Treatment for E. coli may be closer than we think

The spider-like icosahedral shape is an abstract depiction of the Shiga toxin bacteriophage with a red genome, stylised as the puppet master of a potentially deadly EHEC infection. Credit: Eliza Wolfson/UNSW Sydney

Treatment against a certain strain of E. coli which causes serious intestinal infections may become a reality.

Although a lesser common foodborne disease, the strain, known as enterohemorrhagic E. coli (EHEC), remains a huge food safety concern as it can be extremely severe and even fatal.

Only in 2011 did Germany witness a big outbreak (spread mostly via contaminated sprouts), whereby over 4,000 people were infected and 50 died.
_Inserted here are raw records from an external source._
Fixpoint decode_sb (node : EdgeNode) (bl : Z) (t : Tile Msac Ext)
    : option (Z * Tile Msac Ext) :=
  let hsz := Z.shiftr 16 bl in
  let have_h_split := f_bw f >? t_bx t + hsz in
  let have_v_split := f_bh f >? t_by t + hsz in
  let bx8 := Z.shiftr (Z.land (t_bx t) 31) 1 in
  let by8 := Z.shiftr (Z.land (t_by t) 31) 1 in
  let blk bp i := av1_block_sizes X bl bp i in
  if negb have_h_split && negb have_v_split then
    (* assert(bl < BL_8X8); return decode_sb(t, bl + 1, branch->split[0]); *)
    match node with
    | EdgeBranch _ _ _ _ _ _ _ _ _ split0 _ _ _ =>
        if bl <? BL_8X8 then decode_sb split0 (bl + 1) t else None
    | EdgeTip _ _ _ _ => None
    end
  else if have_h_split && have_v_split then
    (* the partition: from the block record in pass 2, from the range coder
       otherwise *)
    let '(bp, t) := read_partition bl t in
    if negb (f_pass f =? 2) && (f_layout f =? DAV1D_PIXEL_LAYOUT_I422) && is_v_partition bp
    then Some (1, t)
    else
      let done := stamp_partition bl bp bx8 by8 in
      if bp =? PARTITION_NONE then
        walk (decode_b bl (blk bp 0) PARTITION_NONE (node_o node)) done t
      else if bp =? PARTITION_H then
        walk (decode_b bl (blk bp 0) PARTITION_H (node_h node 0) ;;
              add_by hsz ;;
              decode_b bl (blk bp 0) PARTITION_H (node_h node 1) ;;
              add_by (- hsz)) done t
      else if bp =? PARTITION_V then
        walk (decode_b bl (blk bp 0) PARTITION_V (node_v node 0) ;;
              add_bx hsz ;;
              decode_b bl (blk bp 0) PARTITION_V (node_v node 1) ;;
              add_bx (- hsz)) done t
      else if bp =? PARTITION_SPLIT then
        match node with
        | EdgeTip _ _ _ split =>
            if bl =? BL_8X8 then
              walk (decode_b bl BS_4x4 PARTITION_SPLIT (idx split 0) ;;
                    tl_filter <- gets t_tl_4x4_filter ;;
                    add_bx 1 ;;
                    decode_b bl BS_4x4 PARTITION_SPLIT (idx split 1) ;;
                    add_bx (-1) ;;
                    add_by 1 ;;
                    decode_b bl BS_4x4 PARTITION_SPLIT (idx split 2) ;;
                    add_bx 1 ;;
                    modify (set_t_tl_4x4_filter tl_filter) ;;
                    decode_b bl BS_4x4 PARTITION_SPLIT (idx split 3) ;;
                    add_bx (-1) ;;
                    add_by (-1)) done t
            else None
        | EdgeBranch _ _ _ _ _ _ _ _ _ split0 split1 split2 split3 =>
            if bl =? BL_8X8 then None
            else
              walk_try (decode_sb split0 (bl + 1))
                (walk (add_bx hsz)
                  (walk_try (decode_sb split1 (bl + 1))
                    (walk (add_bx (- hsz) ;; add_by hsz)
                      (walk_try (decode_sb split2 (bl + 1))
                        (walk (add_bx hsz)
                          (walk_try (decode_sb split3 (bl + 1))
                            (walk (add_bx (- hsz) ;; add_by (- hsz)) done))))))) t
        end
      else
        match node with
        | EdgeTip _ _ _ _ => None
        | EdgeBranch _ _ _ tts tbs tls trs h4 v4 _ _ _ _ =>
            if bp =? PARTITION_T_TOP_SPLIT then
              walk (decode_b bl (blk bp 0) PARTITION_T_TOP_SPLIT (idx tts 0) ;;
                    add_bx hsz ;;
                    decode_b bl (blk bp 0) PARTITION_T_TOP_SPLIT (idx tts 1) ;;
                    add_bx (- hsz) ;;
                    add_by hsz ;;
                    decode_b bl (blk bp 1) PARTITION_T_TOP_SPLIT (idx tts 2) ;;
                    add_by (- hsz)) done t
            else if bp =? PARTITION_T_BOTTOM_SPLIT then
              walk (decode_b bl (blk bp 0) PARTITION_T_BOTTOM_SPLIT (idx tbs 0) ;;
                    add_by hsz ;;
                    decode_b bl (blk bp 1) PARTITION_T_BOTTOM_SPLIT (idx tbs 1) ;;
                    add_bx hsz ;;
                    decode_b bl (blk bp 1) PARTITION_T_BOTTOM_SPLIT (idx tbs 2) ;;
                    add_bx (- hsz) ;;
                    add_by (- hsz)) done t
            else if bp =? PARTITION_T_LEFT_SPLIT then
              walk (decode_b bl (blk bp 0) PARTITION_T_LEFT_SPLIT (idx tls 0) ;;
                    add_by hsz ;;
                    decode_b bl (blk bp 0) PARTITION_T_LEFT_SPLIT (idx tls 1) ;;
                    add_by (- hsz) ;;
                    add_bx hsz ;;
                    decode_b bl (blk bp 1) PARTITION_T_LEFT_SPLIT (idx tls 2) ;;
                    add_bx (- hsz)) done t
            else if bp =? PARTITION_T_RIGHT_SPLIT then
              walk (decode_b bl (blk bp 0) PARTITION_T_RIGHT_SPLIT (idx trs 0) ;;
                    add_bx hsz ;;
                    decode_b bl (blk bp 1) PARTITION_T_RIGHT_SPLIT (idx trs 1) ;;
                    add_by hsz ;;
                    decode_b bl (blk bp 1) PARTITION_T_RIGHT_SPLIT (idx trs 2) ;;
                    add_by (- hsz) ;;
                    add_bx (- hsz)) done t
            else if bp =? PARTITION_H4 then
              walk (decode_b bl (blk bp 0) PARTITION_H4 (idx h4 0) ;;
                    add_by (Z.shiftr hsz 1) ;;
                    decode_b bl (blk bp 0) PARTITION_H4 (idx h4 1) ;;
                    add_by (Z.shiftr hsz 1) ;;
                    decode_b bl (blk bp 0) PARTITION_H4 (idx h4 2) ;;
                    add_by (Z.shiftr hsz 1) ;;
                    by_ <- gets t_by ;;
                    when (by_ <? f_bh f)
                      (decode_b bl (blk bp 0) PARTITION_H4 (idx h4 3)) ;;
                    add_by (- Z.shiftr (hsz * 3) 1)) done t
            else if bp =? PARTITION_V4 then
              walk (decode_b bl (blk bp 0) PARTITION_V4 (idx v4 0) ;;
                    add_bx (Z.shiftr hsz 1) ;;
                    decode_b bl (blk bp 0) PARTITION_V4 (idx v4 1) ;;
                    add_bx (Z.shiftr hsz 1) ;;
                    decode_b bl (blk bp 0) PARTITION_V4 (idx v4 2) ;;
                    add_bx (Z.shiftr hsz 1) ;;
                    bx <- gets t_bx ;;
                    when (bx <? f_bw f)
                      (decode_b bl (blk bp 0) PARTITION_V4 (idx v4 3)) ;;
                    add_bx (- Z.shiftr (hsz * 3) 1)) done t
            else None
        end
  else if have_h_split then
    let '(is_split, t) := read_is_split (gather_top_partition_prob X) bl t in
    (* assert(bl < BL_8X8); *)
    if negb (bl <? BL_8X8) then None
    else if truthy is_split then
      match node with
      | EdgeBranch _ _ _ _ _ _ _ _ _ split0 split1 _ _ =>
          walk_try (decode_sb split0 (bl + 1))
            (walk (add_bx hsz)
              (walk_try (decode_sb split1 (bl + 1))
                (walk (add_bx (- hsz)) (stamp_partition bl PARTITION_SPLIT bx8 by8)))) t
      | EdgeTip _ _ _ _ => None
      end
    else
      walk (decode_b bl (blk PARTITION_H 0) PARTITION_H (node_h node 0))
           (stamp_partition bl PARTITION_H bx8 by8) t
  else
    (* assert(have_v_split); *)
    let '(is_split, t) := read_is_split (gather_left_partition_prob X) bl t in
    if negb (f_pass f =? 2) && (f_layout f =? DAV1D_PIXEL_LAYOUT_I422) &&
       negb (truthy is_split)
    then Some (1, t)
    else
    (* assert(bl < BL_8X8); *)
    if negb (bl <? BL_8X8) then None
    else if truthy is_split then
      match node with
      | EdgeBranch _ _ _ _ _ _ _ _ _ split0 _ split2 _ =>
          walk_try (decode_sb split0 (bl + 1))
            (walk (add_by hsz)
              (walk_try (decode_sb split2 (bl + 1))
                (walk (add_by (- hsz)) (stamp_partition bl PARTITION_SPLIT bx8 by8)))) t
      | EdgeTip _ _ _ _ => None
      end
    else
      walk (decode_b bl (blk PARTITION_V 0) PARTITION_V (node_v node 0))
           (stamp_partition bl PARTITION_V bx8 by8) t.
Lemma checkTasks_total ts :
  forallb plainTask ts = true ->
  forall issues, exists r, checkTasks issues ts = Ok r.
Proof.
  induction ts as [|t ts IH]; simpl; intros H issues; eauto.
  apply andb_prop in H as (Ht & Hts).
  destruct (checkTask_total issues t Ht) as (r & ->). simpl. now apply IH.
Qed.

Lemma validateSubtaskStructure_total debug ts :
  forallb plainTask ts = true ->
  exists v, validateSubtaskStructure debug (VArr ts) false false = Ok v.
Proof.
  intros H. unfold validateSubtaskStructure. simpl.
  destruct (checkTasks_total ts H []) as (r & ->). simpl. eauto.
Qed.

Lemma findOrphanedSubtasks_total ts :
  forallb plainTask ts = true ->
  exists r, findOrphanedSubtasks (VArr ts) = Ok r.
Proof.
  intros H. unfold findOrphanedSubtasks.
  apply forallb_Forall in H.
  destruct (mapM_total (fun task => get task "id") ts) as (ids & ->).
  { eapply Forall_impl; [|exact H]. intros t Ht.
    apply andb_prop in Ht as (Ho & _). apply is_object_inv in Ho as (o & ->).
    apply get_object_Ok. }
  simpl. apply foldM_total.
  eapply Forall_impl; [|exact H]. intros t Ht acc.
  apply andb_prop in Ht as (Ho & Hss). apply is_object_inv in Ho as (o & ->).
  unfold orphanTask, field in *.
  destruct (get_object_Ok o "subtasks") as (sv & Hsv). rewrite Hsv in *.
  simpl. destruct sv; eauto.
  apply foldM_total. forall_of Hss. intros s Hs a.
  apply is_object_inv in Hs as (so & ->). unfold orphanCheck.
  destruct (get_object_Ok so "parentTaskId") as (pid & ->). simpl bind.
  destruct (truthy pid && negb (existsb (strict_eq pid) ids)); eauto.
  destruct (lookup "id" o); simpl; eauto.
Qed.

Lemma countIssues_spec o l :
  Forall (fun s => is_object s = true) l ->
  forall n,
    foldM (countIssue (VObj o)) n l
    = Ok (n + Z.of_nat (List.length (filter (hasIssue (VObj o)) l))).
Proof.
  induction 1 as [|s l Hs _ IH]; intros n; simpl.
  - now rewrite Z.add_0_r.
  - apply is_object_inv in Hs as (so & ->).
    unfold countIssue at 1. unfold hasIssue at 1. unfold field.
    destruct (get_object_Ok so "parentTaskId") as (pid & ->).
    destruct (get_object_Ok o "id") as (tid & ->). simpl.
    rewrite IH.
    destruct (negb (truthy pid) || negb (strict_eq pid tid));
      cbn [Datatypes.length]; f_equal; lia.
Qed.

Lemma countTask_spec c t :
  plainTask t = true ->
  exists c',
    countTask c t = Ok c' /\
    c_totalSubtasks c' =
      c_totalSubtasks c + Z.of_nat (List.length (subtasksOf t)) /\
    c_subtasksWithIssues c' =
      c_subtasksWithIssues c +
      Z.of_nat (List.length (filter (hasIssue t) (subtasksOf t))).
Proof.
  unfold plainTask, countTask, subtasksOf, field. intros H.
  apply andb_prop in H as (Ho & Hss). apply is_object_inv in Ho as (o & ->).
  destruct (get_object_Ok o "subtasks") as (sv & Hsv). rewrite Hsv in *.
  cbn [bind].
  destruct sv as [| | | | |ss|];
    try (exists c; simpl; repeat split; lia).
  destruct ss as [|s r]; [exists c; simpl; repeat split; lia|].
  rewrite (countIssues_spec o (s :: r) (forallb_Forall _ _ Hss)).
  cbn [bind]. eexists. split; [reflexivity|]. split; reflexivity.
Qed.

Lemma countTasks_spec ts :
  forallb plainTask ts = true ->
  forall c,
  exists c',
    foldM countTask c ts = Ok c' /\
    c_totalSubtasks c' = c_totalSubtasks c + totalOf ts /\
    c_subtasksWithIssues c' = c_subtasksWithIssues c + issuesOf ts.
Proof.
  unfold totalOf, issuesOf.
  induction ts as [|t ts IH]; simpl; intros H c.
  - exists c. repeat split; lia.
  - apply andb_prop in H as (Ht & Hts).
    destruct (countTask_spec c t Ht) as (c1 & -> & T1 & I1). simpl.
    destruct (IH Hts c1) as (c' & -> & T & I). exists c'.
    split; [reflexivity|]. rewrite !length_app, !Nat2Z.inj_add. lia.
Qed.

Lemma score_zero issues : score 0 issues = Some "100%".
Proof. reflexivity. Qed.

Lemma score_half : score 4 2 = Some "50.0%".
Proof. vm_compute. reflexivity. Qed.

Lemma score_healthy total :
  0 < total < 2 ^ 53 -> score total 0 = Some "100.0%".
Proof.
  intros H. unfold score.
  destruct (Z.ltb_spec 0 total) as [_|L]; [|lia].
  destruct (number_of_Z_finite total H) as (m & e & ->).
  rewrite num_sub_zero, num_div_self. vm_compute. reflexivity.
Qed.

End IntegrityReport.
(** * Assistant bot: address book, validated fields and command handlers

    A shallow embedding of [assistant_bot.py] together with the properties
    its specification states about it.

    Python values are modelled as follows.
    - [str] is a list of Unicode code points ([pystr]); string literals of
      the source are written [lit "..."].
    - [datetime.date] is a record of year, month and day; the proleptic
      Gregorian ordinal, the weekday and day arithmetic follow the
      [datetime] module.
    - [dict] is an insertion-ordered association list with unique keys.
    - Exceptions are values of [exn]; code that can raise returns a
      [result].  Handlers mutate the address book in place, so they are
      functions from the book to a result paired with the book they leave
      behind.
    - The loop of [main] runs over the lines it is going to read and gives
      the terminal events, the way the run ends and the book at that
      point. *)

From Stdlib Require Import ZArith NArith List String Ascii Bool Lia.
From Stdlib Require Import DecimalString.
Import ListNotations.

(* ================================================================== *)
(** ** Python strings *)

Module PyStr.

Definition codepoint := N.
Definition pystr := list codepoint.

(** A source literal (ASCII text) as a Python string. *)
Definition lit (s : string) : pystr := map N_of_ascii (list_ascii_of_string s).

Fixpoint str_eqb (a b : pystr) : bool :=
  match a, b with
  | [], [] => true
  | x :: a', y :: b' => N.eqb x y && str_eqb a' b'
  | _, _ => false
  end.

(** Truth value of a string: [bool(s)]. *)
Definition truthy (s : pystr) : bool :=
  match s with [] => false | _ :: _ => true end.

Fixpoint startswith (s p : pystr) : bool :=
  match p, s with
  | [], _ => true
  | x :: p', y :: s' => N.eqb x y && startswith s' p'
  | _ :: _, [] => false
  end.

(** [sub in s] on strings: substring test. *)
Fixpoint contains (s sub : pystr) : bool :=
  startswith s sub ||
  match s with
  | [] => false
  | _ :: s' => contains s' sub
  end.

(** [sep.join(parts)]. *)
Fixpoint join (sep : pystr) (parts : list pystr) : pystr :=
  match parts with
  | [] => []
  | [p] => p
  | p :: rest => p ++ sep ++ join sep rest
  end.

Definition in_range (lo hi c : codepoint) : bool :=
  (N.leb lo c && N.leb c hi)%bool.

Definition in_ranges (table : list (codepoint * codepoint)) (c : codepoint) : bool :=
  existsb (fun r => in_range (fst r) (snd r) c) table.

(** Code points with Unicode property Numeric_Type=Decimal (category Nd),
    Unicode 14.0.  These are the characters [str.isdecimal] accepts and the
    ones [\d] matches in a [str] regular expression.  Every entry is a run
    of consecutive digits whose first code point has value 0. *)
Definition decimal_ranges : list (codepoint * codepoint) :=
  [ (48, 57); (1632, 1641); (1776, 1785); (1984, 1993); (2406, 2415);
    (2534, 2543); (2662, 2671); (2790, 2799); (2918, 2927); (3046, 3055);
    (3174, 3183); (3302, 3311); (3430, 3439); (3558, 3567); (3664, 3673);
    (3792, 3801); (3872, 3881); (4160, 4169); (4240, 4249); (6112, 6121);
    (6160, 6169); (6470, 6479); (6608, 6617); (6784, 6793); (6800, 6809);
    (6992, 7001); (7088, 7097); (7232, 7241); (7248, 7257); (42528, 42537);
    (43216, 43225); (43264, 43273); (43472, 43481); (43504, 43513);
    (43600, 43609); (44016, 44025); (65296, 65305); (66720, 66729);
    (68912, 68921); (69734, 69743); (69872, 69881); (69942, 69951);
    (70096, 70105); (70384, 70393); (70736, 70745); (70864, 70873);
    (71248, 71257); (71360, 71369); (71472, 71481); (71904, 71913);
    (72016, 72025); (72784, 72793); (73040, 73049); (73120, 73129);
    (92768, 92777); (92864, 92873); (93008, 93017); (120782, 120831);
    (123200, 123209); (123632, 123641); (125264, 125273);
    (130032, 130041) ]%N.

(** Code points with Numeric_Type=Digit that are not decimal: superscripts,
    subscripts, circled digits and the like. *)
Definition other_digit_ranges : list (codepoint * codepoint) :=
  [ (178, 179); (185, 185); (4969, 4977); (6618, 6618); (8304, 8304);
    (8308, 8313); (8320, 8329); (9312, 9320); (9332, 9340); (9352, 9360);
    (9450, 9450); (9461, 9469); (9471, 9471); (10102, 10110);
    (10112, 10120); (10122, 10130); (68160, 68163); (69216, 69224);
    (69714, 69722); (127232, 127242) ]%N.

Definition isdecimal_char (c : codepoint) : bool := in_ranges decimal_ranges c.

(** The per-character test of [str.isdigit]: Numeric_Type Digit or Decimal. *)
Definition isdigit_char (c : codepoint) : bool :=
  isdecimal_char c || in_ranges other_digit_ranges c.

(** [s.isdigit()]: every character is a digit and there is at least one. *)
Definition isdigit (s : pystr) : bool := truthy s && forallb isdigit_char s.

(** The ten characters ['0'] .. ['9']. *)
Definition is_ascii_digit (c : codepoint) : bool := in_range 48%N 57%N c.

(** Value of a decimal digit character: its offset in its run, modulo 10. *)
Definition decimal_value (c : codepoint) : option Z :=
  match find (fun r => in_range (fst r) (snd r) c) decimal_ranges with
  | Some r => Some (Z.of_N ((c - fst r) mod 10))
  | None => None
  end.

(** [int(s)] for a non-empty run of decimal digits (no sign, no blanks). *)
Fixpoint int_digits (acc : Z) (s : pystr) : option Z :=
  match s with
  | [] => Some acc
  | c :: s' =>
      match decimal_value c with
      | Some v => int_digits (10 * acc + v) s'
      | None => None
      end
  end.

Definition SPACE : codepoint := 32%N.

(** [int(s)] where [s] is a run of decimal digits, possibly after blanks:
    [int] strips surrounding white space before it converts. *)
Fixpoint py_int (s : pystr) : option Z :=
  match s with
  | [] => None
  | c :: s' => if N.eqb c SPACE then py_int s' else int_digits 0 s
  end.

(** ["%0<width>d" % n] for [n >= 0]. *)
Definition zfill (width : nat) (n : Z) : pystr :=
  let digits := lit (NilZero.string_of_uint (N.to_uint (Z.to_N n))) in
  repeat 48%N (width - List.length digits) ++ digits.

End PyStr.

Import PyStr.

(* ================================================================== *)
(** ** Exceptions *)

Inductive exn : Type :=
| KeyError
| ValueError (msg : pystr)
| IndexError
| AttributeError
| OverflowError.

Inductive result (A : Type) : Type :=
| Ok (a : A)
| Raise (e : exn).

Arguments Ok {A} a.
Arguments Raise {A} e.

Definition bind {A B} (m : result A) (k : A -> result B) : result B :=
  match m with
  | Ok a => k a
  | Raise e => Raise e
  end.

Declare Scope py_scope.
Delimit Scope py_scope with py.
Notation "x <- m ;; k" := (bind m (fun x => k))
  (at level 61, m at next level, right associativity) : py_scope.

(* ================================================================== *)
(** ** [datetime.date] *)

Module PyDate.

Local Open Scope Z_scope.

Record date : Type := mkdate { year : Z; month : Z; day : Z }.

Definition MINYEAR : Z := 1.
Definition MAXYEAR : Z := 9999.

Definition is_leap (y : Z) : bool :=
  (y mod 4 =? 0) && (negb (y mod 100 =? 0) || (y mod 400 =? 0)).

Definition DAYS_IN_MONTH (m : Z) : Z :=
  match m with
  | 1 => 31 | 2 => 28 | 3 => 31 | 4 => 30 | 5 => 31 | 6 => 30
  | 7 => 31 | 8 => 31 | 9 => 30 | 10 => 31 | 11 => 30 | 12 => 31
  | _ => -1
  end.

Definition DAYS_BEFORE_MONTH (m : Z) : Z :=
  match m with
  | 1 => 0 | 2 => 31 | 3 => 59 | 4 => 90 | 5 => 120 | 6 => 151
  | 7 => 181 | 8 => 212 | 9 => 243 | 10 => 273 | 11 => 304 | 12 => 334
  | _ => -1
  end.

Definition days_before_year (y : Z) : Z :=
  let y' := y - 1 in y' * 365 + y' / 4 - y' / 100 + y' / 400.

Definition days_in_month (y m : Z) : Z :=
  if (m =? 2) && is_leap y then 29 else DAYS_IN_MONTH m.

Definition days_before_month (y m : Z) : Z :=
  DAYS_BEFORE_MONTH m + (if (m >? 2) && is_leap y then 1 else 0).

Definition ymd2ord (y m d : Z) : Z :=
  days_before_year y + days_before_month y m + d.

Definition toordinal (d : date) : Z := ymd2ord (year d) (month d) (day d).

Definition MAXORDINAL : Z := 3652059.

(** The check of the [date] constructor. *)
Definition valid_ymd (y m d : Z) : bool :=
  (MINYEAR <=? y) && (y <=? MAXYEAR) && (1 <=? m) && (m <=? 12)
  && (1 <=? d) && (d <=? days_in_month y m).

Definition valid_date (d : date) : Prop :=
  valid_ymd (year d) (month d) (day d) = true.

(** [date(y, m, d)]: the constructor checks year, month and day in turn and
    raises [ValueError] on an impossible date. *)
Definition date_new (y m d : Z) : result date :=
  if negb ((MINYEAR <=? y) && (y <=? MAXYEAR))
  then Raise (ValueError (lit "year " ++ zfill 1 y ++ lit " is out of range"))
  else if negb ((1 <=? m) && (m <=? 12))
  then Raise (ValueError (lit "month must be in 1..12"))
  else if negb ((1 <=? d) && (d <=? days_in_month y m))
  then Raise (ValueError (lit "day is out of range for month"))
  else Ok (mkdate y m d).

(** [d.replace(year=y)]. *)
Definition replace_year (d : date) (y : Z) : result date :=
  date_new y (month d) (day d).

(** [d.weekday()]: Monday is 0, Sunday is 6. *)
Definition weekday (d : date) : Z := (toordinal d + 6) mod 7.

(** [d.strftime('%A')] in the default (C) locale. *)
Definition strftime_A (d : date) : pystr :=
  match weekday d with
  | 0 => lit "Monday"
  | 1 => lit "Tuesday"
  | 2 => lit "Wednesday"
  | 3 => lit "Thursday"
  | 4 => lit "Friday"
  | 5 => lit "Saturday"
  | _ => lit "Sunday"
  end.

(** The calendar day after [d]; past [date.max] the result is out of range. *)
Definition next_day (d : date) : result date :=
  if day d <? days_in_month (year d) (month d)
  then Ok (mkdate (year d) (month d) (day d + 1))
  else if month d <? 12
  then Ok (mkdate (year d) (month d + 1) 1)
  else if year d <? MAXYEAR
  then Ok (mkdate (year d + 1) 1 1)
  else Raise OverflowError.

(** The calendar day before [d]; before [date.min] the result is out of range. *)
Definition prev_day (d : date) : result date :=
  if 1 <? day d
  then Ok (mkdate (year d) (month d) (day d - 1))
  else if 1 <? month d
  then Ok (mkdate (year d) (month d - 1) (days_in_month (year d) (month d - 1)))
  else if MINYEAR <? year d
  then Ok (mkdate (year d - 1) 12 31)
  else Raise OverflowError.

Fixpoint step_days (step : date -> result date) (n : nat) (d : date) : result date :=
  match n with
  | O => Ok d
  | S n' => bind (step d) (step_days step n')
  end.

(** [d + timedelta(days=n)]: the date [n] days after [d] ([-n] days before
    it when [n] is negative); [OverflowError] outside [date.min .. date.max]. *)
Definition add_days (d : date) (n : Z) : result date :=
  if 0 <=? n then step_days next_day (Z.to_nat n) d
  else step_days prev_day (Z.to_nat (- n)) d.

(** [(a - b).days]. *)
Definition sub_days (a b : date) : Z := toordinal a - toordinal b.

(** [datetime]: a date and a time of day (naive, no time zone). *)
Record datetime : Type := mkdatetime {
  dt_date : date; hour : Z; minute : Z; second : Z; microsecond : Z }.

(** [str(dt)], that is [dt.isoformat(sep=' ')]. *)
Definition datetime_str (dt : datetime) : pystr :=
  zfill 4 (year (dt_date dt)) ++ lit "-" ++ zfill 2 (month (dt_date dt))
  ++ lit "-" ++ zfill 2 (day (dt_date dt)) ++ lit " "
  ++ zfill 2 (hour dt) ++ lit ":" ++ zfill 2 (minute dt) ++ lit ":"
  ++ zfill 2 (second dt)
  ++ (if microsecond dt =? 0 then [] else lit "." ++ zfill 6 (microsecond dt)).

End PyDate.

Import PyDate.

(* ================================================================== *)
(** ** [datetime.strptime(s, '%d.%m.%Y')] *)

Module Strptime.

(** A backtracking matcher, as the [re] module runs a pattern: the
    candidate matches at the start of the input, in priority order, each
    with what it captured and the input left over. *)
Definition matcher (A : Type) : Type := pystr -> list (A * pystr).

Definition m_ret {A} (a : A) : matcher A := fun s => [(a, s)].

Definition m_bind {A B} (p : matcher A) (f : A -> matcher B) : matcher B :=
  fun s => flat_map (fun ar => f (fst ar) (snd ar)) (p s).

(** [p|q]: the matches of [p] are tried before those of [q]. *)
Definition m_alt {A} (p q : matcher A) : matcher A := fun s => p s ++ q s.

(** One character satisfying [ok]. *)
Definition m_char (ok : codepoint -> bool) : matcher pystr :=
  fun s =>
    match s with
    | c :: r => if ok c then [([c], r)] else []
    | [] => []
    end.

(** [pq]: concatenation, capturing the text of both. *)
Definition m_seq (p q : matcher pystr) : matcher pystr :=
  m_bind p (fun a => m_bind q (fun b => m_ret (a ++ b))).

Definition chr (a : ascii) : codepoint -> bool := N.eqb (N_of_ascii a).
Definition cls (lo hi : ascii) : codepoint -> bool :=
  in_range (N_of_ascii lo) (N_of_ascii hi).

(** [%d]: [3[0-1]|[1-2]\d|0[1-9]|[1-9]| [1-9]]. *)
Definition re_d : matcher pystr :=
  m_alt (m_seq (m_char (chr "3")) (m_char (cls "0" "1")))
 (m_alt (m_seq (m_char (cls "1" "2")) (m_char isdecimal_char))
 (m_alt (m_seq (m_char (chr "0")) (m_char (cls "1" "9")))
 (m_alt (m_char (cls "1" "9"))
        (m_seq (m_char (chr " ")) (m_char (cls "1" "9")))))).

(** [%m]: [1[0-2]|0[1-9]|[1-9]]. *)
Definition re_m : matcher pystr :=
  m_alt (m_seq (m_char (chr "1")) (m_char (cls "0" "2")))
 (m_alt (m_seq (m_char (chr "0")) (m_char (cls "1" "9")))
        (m_char (cls "1" "9"))).

(** [%Y]: [\d\d\d\d]. *)
Definition re_Y : matcher pystr :=
  m_seq (m_char isdecimal_char)
 (m_seq (m_char isdecimal_char)
 (m_seq (m_char isdecimal_char) (m_char isdecimal_char))).

(** The pattern compiled from ['%d.%m.%Y'], with its three named groups.
    It is compiled with IGNORECASE, which changes nothing here: no
    character of the pattern has another case. *)
Definition format_regex : matcher (pystr * pystr * pystr) :=
  m_bind re_d (fun d =>
  m_bind (m_char (chr ".")) (fun _ =>
  m_bind re_m (fun m =>
  m_bind (m_char (chr ".")) (fun _ =>
  m_bind re_Y (fun Y => m_ret (d, m, Y)))))).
The pathogen releases Shiga toxins during infection, resulting in kidney and neurological damage. A team from UNSW Sydney has now discovered a new molecular pathway that controls this Shiga toxin production. This is a big step forwards, as currently there is no commercially available treatment for EHEC.

Dr Jai Tree. Credit: UNSW Sydney

 “Antibiotic treatment of these infections is generally not recommended because antibiotics stimulate production of the Shiga toxin, leading to an increased risk of kidney failure, neurological damage, and death,” Dr Jai Tree, the study’s senior author, said.

“The new pathway that we have found reduces toxin production and is not expected to be stimulated by antibiotic treatment. So, our results identify a potential new target for the development of drugs that can suppress Shiga toxin production during EHEC infection.”

First new pathway discovered in 20 years

Along with being a momentous step forwards, Dr Tree said that the findings were surprising due to Shiga toxin genes being so well studied in the past. There have been nearly 7,000 published studies in the last 40 years; with this latest finding the first discovery of a new pathway that controls the Shiga toxins in almost two decades.

“In 2001, researchers at Tufts and Harvard universities first showed how production of the Shiga toxin was controlled by a bacterial virus, known as a bacteriophage, within the genome,” explained Dr Tree. This has been the only known pathway that controls Shiga toxin production for almost two decades.

“We have extended that work to show a new mechanism of toxin control that is, surprisingly, buried within the start of the DNA sequence that encodes the Shiga-toxin messenger RNA – a working copy of the gene,” he continued.

“We discovered a very short piece of the toxin messenger RNA is made into a regulatory non-coding RNA that silences the toxin and promotes growth of the pathogen.

“Only recently have we been able use advances in RNA sequencing technology to detect the presence of the new regulatory non-coding RNA embedded within the Shiga toxin messenger RNA.

“This new regulatory non-coding RNA had been hiding in plain sight for almost 20 years.”

But it’s still early days, Dr Tree added. “We need to conduct a lot more research to understand if our findings apply to a broad range of clinical EHEC isolates and to both types of Shiga toxins produced by human EHEC isolates.”